◆ **Brief**: For this listing, the lines between the one holding "if sign <? 0" and the one holding "Definition bsearch (base", inclusive, must be set down exactly.

◆ **Source data**:
(* ===== verification/Search.v ===== *)
(** * Search: bsearch, lsearch and insque

    Models src/stdlib/bsearch.c, src/search/lsearch.c and src/search/insque.c.
    The arrays are those of Sort: [elem width m a] is the content of the element
    at the address [a].  The comparison of the key with an element is a function
    of the element's content.  The queues of insque are nodes with two links in
    a store indexed by addresses; NULL is 0. *)

From Stdlib Require Import ZArith Lia ZifyBool List Bool Permutation.
From S2P Require Import Prelude Sort.
Import ListNotations.
Open Scope Z_scope.

Section Arrays.
Variables (width : Z) (m : mem).
(** cmp(key, p) with the key fixed. *)
Variable keycmp : list Z -> Z.

(** while (nel > 0); the answer 0 is NULL. *)
Fixpoint bsearch_loop (fuel : nat) (base nel : Z) : option Z :=
  match fuel with
  | O => None
  | S fuel =>
      if 0 <? nel then
        let try := base + width * (nel / 2) in
        let sign := keycmp (elem width m try) in
        if sign <? 0 then bsearch_loop fuel base (nel / 2)
        else if 0 <? sign then bsearch_loop fuel (try + width) (nel - (nel / 2 + 1))
        else Some try
      else Some 0
  end.

Definition bsearch (base nel : Z) : option Z := bsearch_loop 65 base nel.

(** The element of index [i]. *)
Definition at_index (base i : Z) : list Z := elem width m (base + width * i).

(** The array is in the order of the comparison: the elements the key is above,
    then those it is equal to, then those it is below. *)
Definition partitioned (base nel : Z) : Prop :=
  forall i j, 0 <= i <= j -> j < nel ->
    (keycmp (at_index base i) < 0 -> keycmp (at_index base j) < 0) /\
    (0 < keycmp (at_index base j) -> 0 < keycmp (at_index base i)).

(** Found at an index, or nowhere. *)
Definition found_in (base nel r : Z) : Prop :=
  (exists i, 0 <= i < nel /\ r = base + width * i /\ keycmp (at_index base i) = 0) \/
  (r = 0 /\ forall i, 0 <= i < nel -> keycmp (at_index base i) <> 0).

Lemma at_index_shift base j i : at_index (base + width * j) i = at_index base (j + i).
Proof. unfold at_index. f_equal. ring. Qed.

Lemma bsearch_loop_ok fuel base nel :
  0 <= nel < 2 ^ (Z.of_nat fuel - 1) -> (1 <= fuel)%nat -> partitioned base nel ->
  exists r, bsearch_loop fuel base nel = Some r /\ found_in base nel r.
Proof.
  revert base nel; induction fuel as [|fuel IH]; intros base nel Hn Hf Hp; [lia|]. cbn [bsearch_loop].
  destruct (Z.ltb_spec 0 nel) as [Hpos|Hz].
  2: { exists 0. split; [reflexivity|]. right. split; [reflexivity|]. intros. lia. }
  assert (Hf1 : (1 <= fuel)%nat) by (destruct fuel; [cbn in Hn; lia|lia]).
  replace (Z.of_nat (S fuel) - 1) with (1 + (Z.of_nat fuel - 1)) in Hn by lia.
  rewrite Z.pow_add_r in Hn by lia. change (2 ^ 1) with 2 in Hn.
  set (h := nel / 2). assert (Hh : 0 <= h < nel /\ nel - (h + 1) <= h /\ h < 2 ^ (Z.of_nat fuel - 1)) by (unfold h; zlia).
  fold (at_index base h). destruct (Z.ltb_spec (keycmp (at_index base h)) 0) as [H1|H1].
  { destruct (IH base h) as (r & E & [(i & Hi & F)|[-> F]]); [lia|assumption| | |].
    - intros i j Hi Hj. apply Hp; lia.
    - exists r. split; [exact E|]. left. exists i. split; [lia|exact F].
    - exists 0. split; [exact E|]. right. split; [reflexivity|]. intros i Hi.
      destruct (Z.lt_ge_cases i h); [apply F; lia|]. destruct (Hp h i ltac:(lia) ltac:(lia)) as [F1 _].
      specialize (F1 H1). lia. }
  destruct (Z.ltb_spec 0 (keycmp (at_index base h))) as [H2|H2].
  { replace (base + width * h + width) with (base + width * (h + 1)) by ring.
    destruct (IH (base + width * (h + 1)) (nel - (h + 1))) as (r & E & [(i & Hi & -> & F)|[-> F]]);
      [lia|assumption| | |].
    - intros i j Hi Hj. rewrite !at_index_shift. apply Hp; lia.
    - exists (base + width * (h + 1) + width * i). split; [exact E|]. left. exists (h + 1 + i).
      rewrite <- at_index_shift. split; [lia|]. split; [ring|exact F].
    - exists 0. split; [exact E|]. right. split; [reflexivity|]. intros i Hi.
      destruct (Z.le_gt_cases i h).
      + destruct (Hp i h ltac:(lia) ltac:(lia)) as [_ F1]. specialize (F1 H2). lia.
      + replace i with (h + 1 + (i - (h + 1))) by lia. rewrite <- at_index_shift. apply F. lia. }
  exists (base + width * h). split; [reflexivity|]. left. exists h. split; [lia|]. split; [reflexivity|lia].
Qed.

◆ **Task response**:
        if sign <? 0 then bsearch_loop fuel base (nel / 2)
        else if 0 <? sign then bsearch_loop fuel (try + width) (nel - (nel / 2 + 1))
        else Some try
      else Some 0
  end.

Definition bsearch (base nel : Z) : option Z := bsearch_loop 65 base nel.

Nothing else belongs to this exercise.